Podemos visualizar como ele revolucionou a forma de conceber e tratar a mulher
romântica, retirando a moça do seu pedestal de virgindade e perfeição, para jogá-la,
literalmente, na cama, consumando de forma erótica o amor e acabando com as
idealizações.
Castro Alves traz um novo viés para a literatura, modificando tanto o cenário literário,
quanto o da sociedade da época, uma vez que, em seus poemas, aparecem
mulheres livres, cortesãs, infiéis e desprendidas da idéia de um amor cortês estável
e infinito. Estas peculiaridades encontradas nas obras de Castro Alves consagramno como um dos grandes poetas brasileiro.

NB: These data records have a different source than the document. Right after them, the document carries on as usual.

(** ** The resolver with a lookup cache

    The [ResponseResolver] that caches the result of
    [findMatchingTemplate] under the key [METHOD-path] and compiles a
    template when it is first rendered.  A cached entry is the matched
    route with its parameters, or [null]. *)

Record lazyRoute : Type := {
  lr_pattern : string;
  lr_template : json;
  lr_method : string;
  lr_statusCode : Z;
  lr_headers : obj
}.

Record metrics : Type := {
  templateCompilations : Z;
  templateRenders : Z;
  cacheHits : Z;
  cacheMisses : Z;
  totalRenderTime : Q
}.

Record cachedResolver : Type := {
  c_defaultContext : obj;
  c_routeTemplates : list lazyRoute;
  c_contextBuilders : list (request -> outcome obj);
  templateCache : list (string * option (lazyRoute * json));
  c_metrics : metrics
}.

Module CachedResolver.

Section Resolver.
Context {RT : Runtime}.
Variable pathToRegexp : string -> option string.

Definition new_resolver (defaultContext : obj) : cachedResolver :=
  {| c_defaultContext := defaultContext;
     c_routeTemplates := [];
     c_contextBuilders := [Template.default_builder];
     templateCache := [];
     c_metrics :=
       {| templateCompilations := 0; templateRenders := 0; cacheHits := 0;
          cacheMisses := 0; totalRenderTime := 0 |} |}.

(** [registerTemplate(routePattern, template, options)]: the template is
    kept as given. *)
Definition registerTemplate (r : cachedResolver) (routePattern : string)
  (template : json) (options : templateOptions) : outcome cachedResolver :=
  match pathToRegexp routePattern with
  | Some msg => Thrown msg
  | None =>
      Returned
        {| c_defaultContext := c_defaultContext r;
           c_routeTemplates :=
             c_routeTemplates r ++
             [{| lr_pattern := routePattern;
                 lr_template := template;
                 lr_method := Resolver.method_of options;
                 lr_statusCode := Resolver.statusCode_of options;
                 lr_headers := Resolver.headers_of options |}];
           c_contextBuilders := c_contextBuilders r;
           templateCache := templateCache r;
           c_metrics := c_metrics r |}
  end.

(** The slow path of [findMatchingTemplate]: the first route that matches
    the method and the path. *)
Fixpoint find_route (routes : list lazyRoute) (rq : request)
  : option (lazyRoute * json) :=
  match routes with
  | [] => None
  | route :: routes' =>
      if negb ((lr_method route =? "*")%string)
         && negb (Str.toUpperCase (lr_method route)
                  =? Str.toUpperCase (req_method rq))%string
      then find_route routes' rq
      else
        match path_match (lr_pattern route) (req_path rq) with
        | None => find_route routes' rq
        | Some params => Some (route, params)
        end
  end.

Definition fastCacheKey (rq : request) : string :=
  (Str.toUpperCase (req_method rq) ++ "-" ++ req_path rq)%string.

Definition with_cache (r : cachedResolver)
  (cache : list (string * option (lazyRoute * json))) (m : metrics)
  : cachedResolver :=
  {| c_defaultContext := c_defaultContext r;
     c_routeTemplates := c_routeTemplates r;
     c_contextBuilders := c_contextBuilders r;
     templateCache := cache;
     c_metrics := m |}.

Definition hit (m : metrics) : metrics :=
  {| templateCompilations := templateCompilations m;
     templateRenders := templateRenders m;
     cacheHits := cacheHits m + 1;
     cacheMisses := cacheMisses m;
     totalRenderTime := totalRenderTime m |}.

Definition miss (m : metrics) : metrics :=
  {| templateCompilations := templateCompilations m;
     templateRenders := templateRenders m;
     cacheHits := cacheHits m;
     cacheMisses := cacheMisses m + 1;
     totalRenderTime := totalRenderTime m |}.

(** [findMatchingTemplate(request)]: the answer and the resolver it
    leaves. *)
Definition findMatchingTemplate (r : cachedResolver) (rq : request)
  : option (lazyRoute * json) * cachedResolver :=
  match map_get (fastCacheKey rq) (templateCache r) with
  | Some cached => (cached, with_cache r (templateCache r) (hit (c_metrics r)))
  | None =>
      let found := find_route (c_routeTemplates r) rq in
      (found,
       with_cache r (templateCache r ++ [(fastCacheKey rq, found)])
         (miss (c_metrics r)))
  end.

(** [clearCaches()] *)
Definition clearCaches (r : cachedResolver) : cachedResolver :=
  with_cache r [] (c_metrics r).


Definition averageRenderTimeMs (m : metrics) : Q :=
  if 0 <? templateRenders m
  then (totalRenderTime m / inject_Z (templateRenders m))%Q
  else 0%Q.

End Resolver.

End CachedResolver.

(** ** Filtering the interactions to replay

    [setFilter], [matchesFilter] and [filterSession] of the verifier with
    filters.  A criterion of the filter is a list of strings or is absent;
    what the filter reads of an interaction is its request and its tags.
    [regexp_test source s] is [new RegExp(source).test(s)], which throws on
    a source that is no regular expression. *)

Record filterCriteria : Type := {
  f_methods : option (list string);
  f_routes : option (list string);
  f_tags : option (list string);
  f_sessionTags : option (list string)
}.

Record filterable : Type := {
  fi_request : request;
  fi_tags : option (list string)
}.

(** A session as [filterSession] reads and returns it: [metadata?.tags],
    the interactions, and the three properties it adds ([filtered] with the
    two counts). *)
Record filterableSession : Type := {
  fs_tags : option (list string);
  fs_interactions : list filterable;
  fs_filtered : option (Z * Z)
}.

Module Filter.

(** [s.replace(/c/g, by)] for a pattern of one character. *)
Fixpoint replace_char (c : ascii) (by_ : string) (s : string) : string :=
  match s with
  | EmptyString => EmptyString
  | String a s' =>
      if Ascii.eqb a c then (by_ ++ replace_char c by_ s')%string
      else String a (replace_char c by_ s')
  end.

(** [xs.some(f)] with a callback that may throw. *)
Fixpoint some_outcome {A : Type} (f : A -> outcome bool) (xs : list A) : outcome bool :=
  match xs with
  | [] => Returned false
  | x :: xs' =>
      match f x with
      | Thrown m => Thrown m
      | Returned true => Returned true
      | Returned false => some_outcome f xs'
      end
  end.

(** [xs.filter(f)] with a callback that may throw. *)
Fixpoint filter_outcome {A : Type} (f : A -> outcome bool) (xs : list A)
  : outcome (list A) :=
  match xs with
  | [] => Returned []
  | x :: xs' =>
      match f x with
      | Thrown m => Thrown m
      | Returned keep =>
          match filter_outcome f xs' with
          | Thrown m => Thrown m
          | Returned kept => Returned (if keep then x :: kept else kept)
          end
      end
  end.

(** [criterion && criterion.length > 0] *)
Definition active (criterion : option (list string)) : bool :=
  match criterion with
  | Some (_ :: _) => true
  | _ => false
  end.

Definition items (criterion : option (list string)) : list string :=
  match criterion with
  | Some l => l
  | None => []
  end.

Section Matching.
Variable regexp_test : string -> string -> outcome bool.

(** The callback of [this.filter.routes.some]. *)
Definition routeMatches (path routePattern : string) : outcome bool :=
  if Str.startsWith routePattern "/" && Str.includes routePattern "*" then
    let regexPattern :=
      replace_char "*" ".*" (replace_char "/" "\/" routePattern) in
    regexp_test ("^" ++ regexPattern ++ "$")%string path
  else Returned (Str.includes path routePattern).

(** [matchesFilter(interaction)] *)
Definition matchesFilter (filter : option filterCriteria) (interaction : filterable)
  : outcome bool :=
  match filter with
  | None => Returned true
  | Some f =>
      if active (f_methods f)
         && negb (existsb
                    (fun m =>
                       (Str.toUpperCase (req_method (fi_request interaction))
                        =? Str.toUpperCase m)%string)
                    (items (f_methods f)))
      then Returned false
      else
        match
          (if active (f_routes f)
           then some_outcome (routeMatches (req_path (fi_request interaction)))
                  (items (f_routes f))
           else Returned true)
        with
        | Thrown m => Thrown m
        | Returned false => Returned false
        | Returned true =>
            if active (f_tags f) then
              match fi_tags interaction with
              | None | Some [] => Returned false
              | Some tags =>
                  Returned
                    (existsb (fun tag => existsb (String.eqb tag) tags)
                       (items (f_tags f)))
              end
            else Returned true
        end
  end.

Ressaltamos ainda que o autor vive em um período de transição, destacado pela
mudança no comportamento da mulher na sociedade, que ao final do século XIX
busca a liberdade de expressão e a oportunidade de exercer uma profissão.
Portanto, a mulher predominante em Castro Alves é carnal e sensual que deixa
aflorar seus desejos e anseios e que concretiza seu amor.
Castro Alves foi contemplado como um poeta além do seu tempo pela crítica literária
contemporânea, devido, principalmente, às suas produções voltadas à causa do
negro. Ele é combativo e comprometido socialmente, quando fala a favor dos negros
através de seus poemas abolicionistas, o que lhe confere um lugar de destaque no
cenário da literatura brasileira, sobretudo, na terceira geração da poesia romântica e,
até certo modo, realista.
51
Entretanto, Castro Alves também se impôs com a sua lírica amorosa por apresentar
uma abordagem mais libertária do amor e da mulher. De modo geral, o poeta
posiciona-se claramente contra os desesperos e medos ultra-românticos. Ele trata o
amor de modo erotizado e tátil, referindo-se, muitas vezes, às suas próprias
experiências amorosas. Em sua poesia lírico-amorosa a realização é plena, ou seja,
deseja-se e faz-se.
Ao longo desta monografia, aproximamo-nos um pouco mais de Castro Alves
e sua poesia e pudemos descobrir que ler Castro Alves é fazer o resgate das
sensações de todos os momentos íntimos e amores com os quais já partilhamos do
mesmo ar, do mesmo céu e dos mesmos sonhos.